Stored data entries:
####

(** [`cert-${Date.now()}-${Math.random().toString(36).substr(2, 9)}`] *)
Definition make_certificate_id (now : Z) (r36 : string) : string :=
  "cert-" +:+ js_Z_to_string now +:+ "-" +:+ js_substr r36 2 (Some 9%Z).

Record CertArtifact := {
  certificateId : string;
  jpgPath : string;
  pdfPath : string;
  fileName : string;
}.

(** [const { name, email, gstNumber, businessName, businessAddress } = data]
    and the conversion to strings that [fillText] and PDFKit's [text]
    apply to the fields. *)
Definition fields_of (body : JsValue) : result CertFields :=
  name ← body.["name"];
  _ ← body.["email"];
  gst ← body.["gstNumber"];
  bn ← body.["businessName"];
  ba ← body.["businessAddress"];
  Ok {| cf_name := js_to_string name; cf_gstNumber := js_to_string gst;
        cf_businessName := js_to_string bn; cf_businessAddress := js_to_string ba |}.

(** [canvas.toBuffer(cb, "image/jpeg", { quality: 0.95 })]: the callback's
    error rejects the promise. *)
Definition encode_jpeg : M unit :=
  e ← ask jpeg_error; match e with Some m => throw m | None => mret tt end.

(** [canvas.toBuffer("image/png")], which throws on failure. *)
Definition encode_png : M unit :=
  e ← ask png_error; match e with Some m => throw m | None => mret tt end.

(** Lines 42-146. *)
Definition generateJPG (certificateId : string) (data : CertFields) : M string :=
  date ← locale_date_now;
  let marks := Canvas.jpg_marks data date in
  dir ← gets (fun w => certificatesDir (w_cwd w));
  let jpgPath := path_join dir (certificateId +:+ ".jpg") in
  try_catch
    (encode_jpeg ;; writeFileSync jpgPath (ImageFile Jpeg marks) ;; mret jpgPath)
    (fun _ =>
       encode_png ;;
       let pngPath := js_replace jpgPath ".jpg" ".png" in
       writeFileSync pngPath (ImageFile Png marks) ;;
       mret pngPath).

(** Lines 148-213: the drawing runs synchronously (the date is read at
    line 202), then the stream opens [pdfPath]; its [error] event rejects,
    its [finish] event resolves with the path. *)
Definition generatePDF (certificateId : string) (data : CertFields) : M string :=
  dir ← gets (fun w => certificatesDir (w_cwd w));
  let pdfPath := path_join dir (certificateId +:+ ".pdf") in
  date ← locale_date_now;
  write_file pdfPath (PdfFile (Pdf.pdf_marks data date)) ;;
  mret pdfPath.

(** Lines 12-40. *)
Definition generateCertificate (body : JsValue) : M CertArtifact :=
  data ← lift (fields_of body);
  now ← date_now;
  r ← ask random36;
  let cid := make_certificate_id now r in
  jpg ← generateJPG cid data;
  pdf ← generatePDF cid data;
  mret {| certificateId := cid; jpgPath := jpg; pdfPath := pdf; fileName := cid |}.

####

Task instructions
Check every line above for the string "jpgPath", and copy the ones that have it.

Task solution
  jpgPath : string;
  let jpgPath := path_join dir (certificateId +:+ ".jpg") in
    (encode_jpeg ;; writeFileSync jpgPath (ImageFile Jpeg marks) ;; mret jpgPath)
       let pngPath := js_replace jpgPath ".jpg" ".png" in
  mret {| certificateId := cid; jpgPath := jpg; pdfPath := pdf; fileName := cid |}.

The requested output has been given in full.